Trade, Industry and Competition Minister Parks Tau recently announced that increasing local content in automotive production by just 5% could translate into billions of rands in additional business for local manufacturers.
The automotive industry is one of South Africa’s economic powerhouses, contributing 4.9% to national GDP and employing more than 110,000 people.
Since 2011, the government’s Automotive Investment Scheme (AIS) has injected R20.7 billion into the sector to encourage component manufacturing and attract R76 billion in private investment.
While the scheme has spurred growth among established companies, many township businesses have been unable to access these funds.
Beauty Khumalo, who runs a small auto-component manufacturing workshop in Soweto, these opportunities remain frustratingly out of reach.
She explained that while she has tried to apply for AIS funding, the process is extremely complex and requires resources that small operators like her simply do not have.
“Government says the money is there, but the application forms and requirements are overwhelming. I am a mechanic and a businesswoman, not an accountant or a lawyer. Without expensive consultants to guide me, it feels impossible to qualify. Meanwhile, bigger companies with the right knowledge and connections keep moving forward while we stay stuck,” Khumalo said.
The National Association of Automotive Component and Allied Manufacturers (NAACAM) acknowledged that there is a clear divide between large firms and smaller township-based producers.
According to NAACAM, the sector comprises a wide range of businesses with quite different levels of capacity and resources. Larger companies are often better positioned to qualify for incentive programmes like the AIS because they already meet the technical, financial, and compliance requirements.
Smaller township businesses, on the other hand, frequently lack the modern equipment, certifications, and financial records needed to be competitive.
According to NAACAM, this gap is less about the skills or talent of township manufacturers and more about access to resources and opportunities.
The association notes that without targeted support and simplified pathways, many township manufacturers will remain excluded from supply chains they have the potential to strengthen.
These barriers are felt most acutely at the operational level. Many small workshops lack computer-aided design (CAD) machines, reliable industrial equipment, and the internationally recognised safety and quality certifications demanded by Original Equipment Manufacturers (OEMs).
For Khumalo, this means that even when she produces high-quality components, she cannot sell directly to large carmakers or tier-one suppliers.
“Even if there’s an opportunity, we can’t compete because we don’t meet compliance requirements,” she said.
“It’s not that we don’t have the skills; it’s that we don’t have the resources to meet these standards.”
Global market pressures are compounding these local challenges. The recent 30% U.S. tariff on South African steel exports has disrupted supply chains, increasing costs for component producers.
A Steel and Engineering Industries Federation of Southern Africa (SEIFSA) survey found that one-third of manufacturers reported direct revenue losses from the tariffs, while another quarter cited indirect impacts such as delayed shipments and disrupted supply agreements.
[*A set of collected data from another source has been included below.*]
Lemma fits_result a i path g : Forall dom_ok (a_doms a) -> (forall p M t r t', 0 < p <= M -> fits M t -> g p t = Ok (r, t') -> fits M t') ->
  forall d r t', a_doms a !! i = Some d -> t_at path g (a_period d) (a_tree d) = Ok (r, t') -> dom_fits (d <| a_tree := t' |>).
Proof.
  intros Ha Hg d r t' Hi E. destruct (period_ok d) as (M & Hp & Hf & Hfr); [by apply (Forall_lookup_1 _ _ _ _ Ha Hi)|]. exists M. split; [done|].
  by apply (t_at_fits g path Hg (a_period d) M (a_tree d) r).
Qed.

Lemma find_agrees s a id : rel s a -> findDomain id (handler s) = s_find id a.
Proof. intros Hr. unfold findDomain, s_find. by rewrite (re_ids _ _ Hr). Qed.

Lemma find_rel s a id i : rel s a -> s_find id a = Ok i -> a_ids a !! id = Some i.
Proof. intros Hr E. unfold s_find in E. destruct (a_ids a !! id); [by injection E as ->|done]. Qed.

(** Replacing the event of a domain. *)
Lemma rel_event s a id i e pend : rel s a -> a_ids a !! id = Some i -> domainIDToSet e = id ->
  pend !! id = (fun w => (perfLevelToSet e, w)) <$> scheduled e -> (forall id', id' <> id -> pend !! id' = a_pending a !! id') ->
  (forall l w, pend !! id = Some (l, w) -> exists d, a_doms a !! i = Some d /\ 0 <= l < Z.of_nat (length (a_freq d)) /\ l <> a_level d /\ a_now a <= w) ->
  rel (s <| handler ::= (fun h => h <| updatePerfLevelEvents ::= <[id := e]> |>) |>) (a <| a_pending := pend |>).
Proof.
  intros Hr Hid He Hp Hother Hnew. destruct Hr as [Hd ? ? ? ? Hdom Hpe]. split; try done.
  - intros id' k Hk. destruct (Hdom id' k Hk) as (x & e' & Hx & Hi & He' & Hi' & Hp'). exists x. cbn. destruct (decide (id' = id)) as [->|Hne].
    + exists e. rewrite lookup_insert_eq. done.
    + exists e'. rewrite lookup_insert_ne, Hother by done. done.
  - intros id' l w Hw. cbn in Hw. destruct (decide (id' = id)) as [->|Hne].
    + destruct (Hnew l w Hw) as (x & Hx). by exists i, x.
    + rewrite Hother in Hw by done. by apply Hpe.
Qed.

Lemma request_matches s a id level : rel s a -> 0 <= level -> matches (run_op (Request id level) s) (s_op (Request id level) a).
Proof.
  intros Hr Hlv. cbn [run_op s_op]. unfold request, s_request. rewrite (re_enabled _ _ Hr). destruct (a_enabled a); [|done]. cbn [ensure mbind outcome_bind].
  rewrite (find_agrees s a id Hr). destruct (s_find id a) as [i|e] eqn:Ef; [|done]. cbn [mbind outcome_bind]. apply (find_rel s a id i Hr) in Ef.
  destruct (re_dom _ _ Hr id i Ef) as (d & e & Hd & Hid & He & Heid & Hp). destruct (drel_dom _ _ i d (re_doms _ _ Hr) Hd) as [_ ->].
  rewrite (proj2 (pget_ok _ _ _) Hd). cbn [mbind outcome_bind]. unfold validPerfLevel, numPerfLevels. change (freqOpPoints (concrete d)) with (a_freq d).
  destruct (Z.ltb_spec level (Z.of_nat (length (a_freq d)))) as [Hlt|Hge]; cbn [negb]; [|cbn; split; [done|]; by destruct s, Hr].
  change (_perfLevel (concrete d)) with (a_level d). unfold event_of. rewrite He. cbn [default].
  destruct (Z.eqb_spec (a_level d) level) as [El|El]; cbn [mbind outcome_bind matches Z.b2z].
  - split; [done|]. apply (rel_event s a id i _ (delete id (a_pending a)) Hr Ef); [done|by rewrite lookup_delete_eq|intros; by rewrite lookup_delete_ne|].
    intros l w Hw. by rewrite lookup_delete_eq in Hw.
  - destruct (re_latency _ _ Hr) as [El' Hlat]. destruct (re_now _ _ Hr) as [En Hnow]. rewrite El', En, (uwrap_small 64) by (split; lia).
    unfold schedule. rewrite (proj2 (Z.leb_le _ _)) by lia. cbn. split; [done|].
    apply (rel_event s a id i _ (<[id := (level, a_now a + a_latency a)]> (a_pending a)) Hr Ef); [done|by rewrite lookup_insert_eq|intros; by rewrite lookup_insert_ne|].
    intros l w. rewrite lookup_insert_eq. intros [= <- <-]. exists d. split_and!; try done; lia.
Qed.

Lemma rel_level s a i d t l s' : rel s a -> a_doms a !! i = Some d -> drel s' (<[i := at_level t l d]> (a_doms a)) ->
  (forall id, a_ids a !! id = Some i -> a_pending a !! id = None) ->
  rel (s <| doms := s' |>) (a <| a_doms ::= <[i := at_level t l d]> |>).
Proof.
  intros Hr Hi Hs Hno. destruct Hr as [Hd ? ? ? ? Hdom Hpe]. pose proof (lookup_lt_Some _ _ _ Hi) as Hlt. split; try done.
  - intros id k Hk. destruct (Hdom id k Hk) as (x & e & Hx & He). destruct (decide (k = i)) as [->|].
    + exists (at_level t l d), e. cbn. rewrite list_lookup_insert_eq by done. assert (x = d) as -> by congruence. done.
    + exists x, e. cbn. by rewrite list_lookup_insert_ne.
  - intros id l' w Hp. destruct (Hpe id l' w Hp) as (k & x & Hk & Hx & Hx'). exists k. destruct (decide (k = i)) as [->|].
    + cbn in Hp. by rewrite Hno in Hp.
    + exists x. cbn. by rewrite list_lookup_insert_ne.
Qed.

Lemma fire_matches s a id : rel s a -> legal (Fire id) a -> matches (run_op (Fire id) s) (s_op (Fire id) a).
Proof.
  intros Hr [l Hl]. cbn [run_op s_op]. unfold updatePerfLevel, s_fire. rewrite Hl. destruct (re_pending _ _ Hr id l _ Hl) as (i & d & Hid & Hd & Hlv & Hne & _).
  destruct (re_dom _ _ Hr id i Hid) as (d1 & e & Hd1 & Hid1 & He & Heid & Hp). assert (d1 = d) as -> by congruence. rewrite Hl in Hp.
  destruct (scheduled e) as [w|] eqn:Ew; [|done]. injection Hp as El Enow. unfold event_of. rewrite He. cbn [default]. simpl domainIDToSet. rewrite Heid.
  unfold findDomain at 1, s_find. simpl domains. rewrite (re_ids _ _ Hr), Hid. cbn [mbind outcome_bind].
  destruct (drel_dom _ _ i d (re_doms _ _ Hr) Hd) as [_ ->]. rewrite (proj2 (pget_ok _ _ _) Hd). cbn [mbind outcome_bind]. simpl perfLevelToSet. rewrite <- El.
  change (_perfLevel (concrete d)) with (a_level d). rewrite (proj2 (Z.eqb_neq (a_level d) l)) by congruence. cbn [negb ensure mbind outcome_bind].
  destruct (re_now _ _ Hr) as [En Hnow]. rewrite En. destruct (set_level_ok (doms s) (a_doms a) (a_now a) i d l (re_doms _ _ Hr) Hd Hnow Hlv Hne) as (s' & -> & Hs' & _).
  cbn [mbind outcome_bind matches]. split; [done|].
  set (s1 := s <| handler ::= (fun h => h <| updatePerfLevelEvents ::= <[id := (e <| scheduled := None |>)]> |>) |>).
  assert (rel s1 (a <| a_pending := delete id (a_pending a) |>)) as Hr1.
  { apply (rel_event s a id i); [done|done|done|by rewrite lookup_delete_eq|intros; by rewrite lookup_delete_ne|intros l' w'; by rewrite lookup_delete_eq]. }
  apply (rel_level s1 (a <| a_pending := delete id (a_pending a) |>) i d (a_now a) l s' Hr1 Hd Hs').
  intros id' Hid'. destruct (re_dom _ _ Hr id' i Hid') as (d2 & _ & Hd2 & Hid2 & _). assert (id' = id) as -> by congruence. cbn. by rewrite lookup_delete_eq.
Qed.

Lemma dvfs_op_matches o s a : rel s a -> legal o a -> matches (run_op o s) (s_op o a).
Proof.
  intros Hr Hl. destruct (re_now _ _ Hr) as [En Hnow]. pose proof (dr_doms _ _ (re_doms _ _ Hr)) as Hok. destruct o as [id lv|id|i path m cy|i path|i path div|t].
  - by apply request_matches.
  - by apply fire_matches.
  - cbn [run_op s_op]. rewrite En. apply on_matches; [done|intros p t ? ? _; by apply edge_match|]. apply fits_result; [done|]. intros; by eapply edge_fits.
  - cbn [run_op s_op]. apply on_matches; [done|intros p t ? ? _; by apply join_match|]. apply fits_result; [done|]. intros; by eapply join_fits.
  - cbn [run_op s_op]. apply on_matches; [done|intros p t ? ? ?; by apply derive_match|]. intros d r t' Hd E. cbn [legal s_op] in Hl. unfold s_on in Hl.
    rewrite (proj2 (pget_ok _ _ _) Hd) in Hl. cbn [mbind outcome_bind] in Hl. rewrite E in Hl. specialize (Hl r _ eq_refl).
    apply (Forall_lookup_1 _ _ i _ Hl). apply list_lookup_insert_eq. by apply lookup_lt_Some in Hd.
  - cbn [run_op s_op matches]. split; [done|]. destruct Hl as [Ht Hp]. destruct Hr as [? ? ? ? ? ? Hpe]. split; try done; [cbn; lia|].
    intros id l w Hw. destruct (Hpe id l w Hw) as (i & d & ? & ? & ? & ? & _). exists i, d. split_and!; try done; try lia. apply (Hp id (l, w) Hw).
Qed.

Lemma dvfs_ops_match os : forall s a, rel s a -> legal_ops os a -> matches (run_ops os s) (s_ops os a).
Proof.
  induction os as [|o os IH]; intros s a Hr Hl; [done|]. destruct Hl as [Ho Hos]. cbn [run_ops s_ops]. pose proof (dvfs_op_matches o s a Hr Ho) as Hm.
  destruct (run_op o s) as [[r s1]|e], (s_op o a) as [[r' a1]|e'] eqn:Es; try done. destruct Hm as [-> Hr1]. cbn [mbind outcome_bind].
  specialize (IH s1 a1 Hr1 (Hos r' a1 eq_refl)). destruct (run_ops os s1) as [[rs s2]|e], (s_ops os a1) as [[rs' a2]|e']; try done. by destruct IH as [-> ?].
Qed.

(** ** Construction and start *)

Record params_ok (c : SrcParams) : Prop := {
  pk_clock : Forall (fun p => 0 < p < 2 ^ 62) (p_clock c);
  pk_level : 0 <= p_init_perf_level c;
  pk_width : Z.of_nat (length (p_clock c)) < 2 ^ 32;
}.

Definition new_dom (c : SrcParams) : dom := MkDom (p_clock c) (p_domain_id c) (p_voltage_domain c) (p_init_perf_level c) (Node [] []).

(** The handler knows the domains [ids] by their identifiers. *)
Definition known (ds : list dom) (m : gmap Z nat) (i : nat) : gmap Z nat :=
  match ds !! i with Some d => <[s32 (a_id d) := i]> m | None => m end.

Definition s_boot (cs : list SrcParams) (ids : list nat) (enable : bool) (latency : Z) : spec :=
  MkSpec (new_dom <$> cs) (foldl (known (new_dom <$> cs)) ∅ ids) ∅ enable latency 0.

(** Before the start: the voltage domains are still at level 0. *)
Record volt_new (ds : list dom) (j : nat) (v : VoltageDomain) : Prop := {
  vn_children : srcClockChildren v = children_of j ds;
  vn_level : v_perfLevel v = 0;
  vn_some : 1 <= numVoltages v;
  vn_points d : d ∈ ds -> a_vdom d = j -> numVoltages v = 1 \/ numVoltages v = Z.of_nat (length (a_freq d));
}.

Record made (s : Domains) (ds : list dom) : Prop := {
  ma_clocks : clocks s = concrete <$> ds;
  ma_doms : Forall dom_ok ds;
  ma_volts j v : voltages s !! j = Some v -> volt_new ds j v;
  ma_vdom d : d ∈ ds -> (a_vdom d < length (voltages s))%nat;
}.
These shocks are hitting smaller manufacturers hardest, as they lack the capital reserves to absorb unexpected price increases.
Industry experts and business bodies are calling for bold interventions to ensure that township SMEs are not permanently locked out of the localisation drive.
Proposed solutions include shared industrial hubs equipped with advanced machinery, mentorship programmes led by established OEMs, and pre-qualified supplier panels that lower the barriers to entering the value chain. Such measures, they argue, would enable township manufacturers to scale up and meet compliance standards while also creating local jobs.
NAACAM believes that inclusion is not just a moral imperative but a business necessity.
“The localisation target is ambitious and achievable,” the association said. “But it will only succeed if it is inclusive. Township SMEs represent untapped talent and creativity and bringing them into the fold would strengthen the industry while uplifting communities.”
For Khumalo, the stakes are deeply personal. If she could access meaningful support and market opportunities, she said, her small workshop could grow rapidly and create jobs for young people in her area.
“If I had the right machinery and could get certified, I could employ ten more people within a year,” she said.
“Instead, every day feels like a battle just to keep the doors open.”
As the automotive sector prepares for a R30-billion transformation, the question is whether township manufacturers will be included in the journey or left behind.
Without deliberate efforts to integrate them into the value chain, South Africa risks reinforcing old inequalities rather than driving the equitable industrial growth the localisation strategy promises to deliver.